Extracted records
<<<<
(** Method resolution order: the class itself followed by its ancestors.
    [requests.JSONDecodeError] derives from both [RequestException] and the
    builtin [ValueError]. *)
Definition mro (c : exn_class) : list exn_class :=
  match c with
  | Exception => [Exception]
  | ValueError => [ValueError; Exception]
  | LookupError => [LookupError; Exception]
  | KeyError => [KeyError; LookupError; Exception]
  | IndexError => [IndexError; LookupError; Exception]
  | TypeError => [TypeError; Exception]
  | ArithmeticError => [ArithmeticError; Exception]
  | OverflowError => [OverflowError; ArithmeticError; Exception]
  | WeatherAPIError => [WeatherAPIError; Exception]
  | RequestException => [RequestException; Exception]
  | HTTPError => [HTTPError; RequestException; Exception]
  | ConnectionError => [ConnectionError; RequestException; Exception]
  | Timeout => [Timeout; RequestException; Exception]
  | JSONDecodeError =>
      [JSONDecodeError; RequestException; ValueError; Exception]
  end.

Definition issubclass (c base : exn_class) : bool :=
  bool_decide (base ∈ mro c).

(** An exception object: its class and the text [str(e)] gives. *)
Record exn := mk_exn { exn_class_of : exn_class; exn_str : string }.

Definition isinstance (e : exn) (base : exn_class) : bool :=
  issubclass (exn_class_of e) base.

(** ** The exception monad of pure code *)

Inductive result (A : Type) : Type :=
| Return (a : A)
| Raise (e : exn).
Arguments Return {A} a.
Arguments Raise {A} e.

#[global] Instance result_ret : MRet result := fun A a => Return a.
#[global] Instance result_bind : MBind result := fun A B f m =>
  match m with
  | Return a => f a
  | Raise e => Raise e
  end.

(** ** Python values *)

(** What [response.json()] can return: JSON objects become dicts keyed by
    strings, arrays become lists, numbers become [int] or [float]. *)
Inductive pyval : Type :=
| PyNone
| PyBool (b : bool)
| PyInt (n : Z)
| PyFloat (x : float)
| PyStr (s : string)
| PyList (l : list pyval)
| PyDict (d : gmap string pyval).

Definition type_name (v : pyval) : string :=
  match v with
  | PyNone => "NoneType"
  | PyBool _ => "bool"
  | PyInt _ => "int"
  | PyFloat _ => "float"
  | PyStr _ => "str"
  | PyList _ => "list"
  | PyDict _ => "dict"
  end.

(** Strings are kept as their UTF-8 bytes; a character is a lead byte
    followed by its continuation bytes (those of the form 10xxxxxx). *)
Definition is_continuation (c : ascii) : bool :=
  let n := N_of_ascii c in (128 <=? n)%N && (n <? 192)%N.

Fixpoint take_continuation (s : string) : string * string :=
  match s with
  | String c s' =>
      if is_continuation c
      then let '(h, t) := take_continuation s' in (String c h, t)
      else (EmptyString, s)
  | EmptyString => (EmptyString, EmptyString)
  end.

Fixpoint chars_fuel (fuel : nat) (s : string) : list string :=
  match fuel, s with
  | S fuel', String c s' =>
      let '(h, t) := take_continuation s' in
      String c h :: chars_fuel fuel' t
  | _, _ => []
  end.

(** The characters of a string, one string per code point. *)
Definition chars (s : string) : list string :=
  chars_fuel (String.length s) s.

(** Python's index normalisation: a negative index counts from the end. *)
Definition index_of {A} (l : list A) (i : Z) : option A :=
  let n := Z.of_nat (length l) in
  let j := if i <? 0 then i + n else i in
  if (0 <=? j) && (j <? n) then l !! Z.to_nat j else None.

(** [v[key]] for a string key.  The messages are those of CPython 3.12; the
    keys the program uses are plain words, whose [repr] is the word between
    quotes. *)
Definition getitem_str (v : pyval) (key : string) : result pyval :=
  match v with
  | PyDict d =>
      match d !! key with
      | Some x => Return x
      | None => Raise (mk_exn KeyError ("'" +:+ key +:+ "'"))
      end
  | PyList _ =>
      Raise (mk_exn TypeError "list indices must be integers or slices, not str")
  | PyStr _ =>
      Raise (mk_exn TypeError "string indices must be integers, not 'str'")
  | _ =>
      Raise (mk_exn TypeError
               ("'" +:+ type_name v +:+ "' object is not subscriptable"))
  end.

(** [v[i]] for an integer index.  A dict that came out of JSON has string
    keys only, so an integer key is never found. *)
Definition getitem_int (v : pyval) (i : Z) : result pyval :=
  match v with
  | PyList l =>
      match index_of l i with
      | Some x => Return x
      | None => Raise (mk_exn IndexError "list index out of range")
      end
  | PyStr s =>
      match index_of (chars s) i with
      | Some c => Return (PyStr c)
      | None => Raise (mk_exn IndexError "string index out of range")
      end
  | PyDict _ => Raise (mk_exn KeyError (pretty i))
  | _ =>
      Raise (mk_exn TypeError
               ("'" +:+ type_name v +:+ "' object is not subscriptable"))
  end.

(** ** Python floats *)

(** [float(n)] for an int: the nearest double, ties to even; CPython raises
    [OverflowError] when that rounding leaves the finite range. *)
Definition float_of_int (n : Z) : result float :=
  let x := SF2Prim (binary_normalize prec emax n 0 false) in
  if is_infinity x
  then Raise (mk_exn OverflowError "int too large to convert to float")
  else Return x.

(** The operand of a float subtraction: a float is taken as it is, an int
    (or a bool, which is an int) is converted. *)
Definition as_float (v : pyval) : option (result float) :=
  match v with
  | PyFloat x => Some (Return x)
  | PyInt n => Some (float_of_int n)
  | PyBool b => Some (float_of_int (if b then 1 else 0))
  | _ => None
  end.

(** [v - y] for a float [y]. *)
Definition sub_float (v : pyval) (y : float) : result float :=
  match as_float v with
  | Some r => x ← r; Return (x - y)%float
  | None =>
      Raise (mk_exn TypeError
               ("unsupported operand type(s) for -: '" +:+ type_name v
                +:+ "' and 'float'"))
  end.

(** The integer nearest to [num / den] ([den] positive), ties to even. *)
Definition div_half_even (num den : Z) : Z :=
  let q := num / den in
  match 2 * (num mod den) ?= den with
  | Lt => q
  | Gt => q + 1
  | Eq => if Z.even q then q else q + 1
  end.

(** [round(x, ndigits)] for a float and [0 <= ndigits]: CPython prints the
    exact value of [x] with [ndigits] decimals, correctly rounded with ties
    to even, and reads the decimal back as the nearest double.  Infinities
    and NaN round to themselves, and so does everything once [ndigits]
    exceeds 323. *)
Definition round (x : float) (ndigits : N) : float :=
  match Prim2SF x with
  | S754_finite s m e =>
      if (323 <? ndigits)%N then x
      else
        let scale := 10 ^ Z.of_N ndigits in
        let n := div_half_even (Zpos m * scale * 2 ^ Z.max e 0)
                               (2 ^ Z.max (- e) 0) in
        match n with
        | Zpos p =>
            SF2Prim (SFdiv prec emax (S754_finite s p 0)
                                     (S754_finite false (Z.to_pos scale) 0))
        | _ => SF2Prim (S754_zero s)
        end
  | _ => x
  end.

(** ** [class WeatherData] *)

Module WeatherData.

(** The private attributes of an instance, under their mangled names. *)
Record t := mk {
  _WeatherData__raw_data : pyval;
  _WeatherData__climate : pyval;
  _WeatherData__description : pyval;
  _WeatherData__temperature : float;
  _WeatherData__pressure : pyval;
  _WeatherData__humidity : pyval
}.

(** [__process_data], statement by statement; the first subscript that
    fails decides the exception. *)
Definition __process_data (raw_data : pyval) : result t :=
  weather ← (ws ← getitem_str raw_data "weather"; getitem_int ws 0);
  main_data ← getitem_str raw_data "main";
  climate ← getitem_str weather "main";
  description ← getitem_str weather "description";
  temperature ← (temp ← getitem_str main_data "temp";
                 sub_float temp 273.15); (* Convert to Celsius *)
  pressure ← getitem_str main_data "pressure";
  humidity ← getitem_str main_data "humidity";
  Return (mk raw_data climate description temperature pressure humidity).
>>>>
### Action item
If a line in the records holds the word "RequestException", count it, then give only the total.

### Exercise solution
6